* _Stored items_
(** The loop of [al_get_tiles] writes the ids of the layers, in order,
    into the cells after [pre]. *)
Lemma al_get_tiles_loop_fills ls x y : ∀ pre suf,
  Forall (λ l, layer_wf l ∧ 0 ≤ x < width l ∧ 0 ≤ y < height l) ls →
  Z.of_nat (length pre + length ls) ≤ INT_MAX →
  ∃ ids,
    Forall2 (λ l id, al_get_single_tile l x y = Ok id) ls ids ∧
    al_get_tiles_loop ls x y (Z.of_nat (length pre))
      (pre ++ replicate (length ls) None ++ suf)
    = Ok (pre ++ (Some <$> ids) ++ suf).
Proof.
  induction ls as [|l ls IH]; intros pre suf Hls Hmax.
  - exists []. split; [constructor|done].
  - apply Forall_cons in Hls as [(Hwf & Hx & Hy) Hls].
    destruct (lookup_tile_in_bounds l x y Hwf Hx Hy) as (b & _ & Hraw).
    pose proof (al_get_single_tile_of_lookup _ _ _ _ Hraw) as Hid.
    destruct (IH (pre ++ [Some (clear_flip_flags (load_char b))]) suf Hls)
      as (ids & Hids & Hloop).
    { rewrite length_app. simpl in *. lia. }
    exists (clear_flip_flags (load_char b) :: ids). split; [by constructor|].
    simpl. rewrite Hid. cbn. rewrite store_middle. cbn.
    unfold int_add. rewrite int_range_ok
      by (simpl in Hmax; unfold INT_MIN, INT_MAX in *; lia). cbn.
    replace (Z.of_nat (length pre) + 1)
      with (Z.of_nat (length (pre ++ [Some (clear_flip_flags (load_char b))])))
      by (rewrite length_app; simpl; lia).
    rewrite <- app_assoc in Hloop. simpl in Hloop. rewrite Hloop.
    by rewrite <- app_assoc.
Qed.

(** What [al_get_tiles] does after its [malloc], had the block one cell
    more: for well-formed layers and a position in bounds of each, the
    block ends up holding [al_get_single_tile] of each layer, in the
    map's order, and then the terminator. *)
Lemma al_get_tiles_in_larger_block map x y :
  Forall (λ l, layer_wf l ∧ 0 ≤ x < width l ∧ 0 ≤ y < height l) (layers map) →
  g_slist_length (layers map) ≤ INT_MAX →
  ∃ ids,
    Forall2 (λ l id, al_get_single_tile l x y = Ok id) (layers map) ids ∧
    al_get_tiles_in (malloc (1 * (g_slist_length (layers map) + 1))) map x y
    = Ok ((Some <$> ids) ++ [Some TILES_END]).
Proof.
  intros Hls Hmax. unfold g_slist_length in *.
  destruct (al_get_tiles_loop_fills (layers map) x y [] [Some TILES_END] Hls)
    as (ids & Hids & Hloop); [simpl; lia|].
  exists ids. split; [done|].
  unfold al_get_tiles_in, malloc, g_slist_length.
  replace (Z.to_nat (1 * (Z.of_nat (length (layers map)) + 1)))
    with (length (layers map) + 1)%nat by lia.
  rewrite replicate_add. simpl.
  rewrite <- (length_replicate (length (layers map)) (@None Z)) at 2.
  rewrite store_middle. cbn. exact Hloop.
Qed.

End LayerProperties.

(** The theorems above at the example layers. *)

Lemma ground_wf : layer_wf ground.
Proof. layer_facts. Qed.

Lemma al_get_single_tile_clears_flip_flags_witness :
  layer_wf ground ∧
  lookup_tile true ground 1 0 = Ok (-126) ∧
  al_get_single_tile true ground 1 0 = Ok 2.
Proof.
  destruct (al_get_single_tile_clears_flip_flags true ground 1 0)
    as (b & Hcell & Hraw & Hid & _); [layer_facts..|].
  vm_compute in Hcell. injection Hcell as <-.
  split_and!; [layer_facts | exact Hraw | exact Hid].
Defined.

Lemma flip_tests_read_their_bit_witness :
  layer_wf ground ∧
  flipped_horizontally false ground 1 0 = Ok true ∧
  flipped_vertically false ground 1 0 = Ok false.
Proof.
  destruct (flip_tests_read_their_bit false ground 1 0)
    as (b & Hcell & Hh & Hv & _); [layer_facts..|].
  vm_compute in Hcell. injection Hcell as <-.
  split_and!; [layer_facts | exact Hh | exact Hv].
Defined.

Lemma decoded_id_is_flag_free_witness :
  layer_wf ground ∧
  ∃ id, al_get_single_tile true ground 0 1 = Ok id ∧
        clear_flip_flags true id = id ∧
        Z.land id FLIPPED_HORIZONTALLY_FLAG = 0.
Proof.
  destruct (decoded_id_is_flag_free true ground 0 1)
    as (id & Hid & Hh & _ & _ & Hidem & _); [layer_facts..|].
  split; [layer_facts | by exists id].
Defined.

Lemma decoded_id_is_not_terminator_witness :
  layer_wf ground ∧
  ∃ id, al_get_single_tile true ground 0 1 = Ok id ∧ id ≠ TILES_END true.
Proof.
  destruct (decoded_id_is_not_terminator true ground 0 1)
    as (id & Hid & _ & Hne & _); [layer_facts..|].
  split; [layer_facts | by exists id].
Defined.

* _Problem description_
Tally the lines above in which the string "Lemma" occurs, and give the total with nothing added.

* _Task solution_
7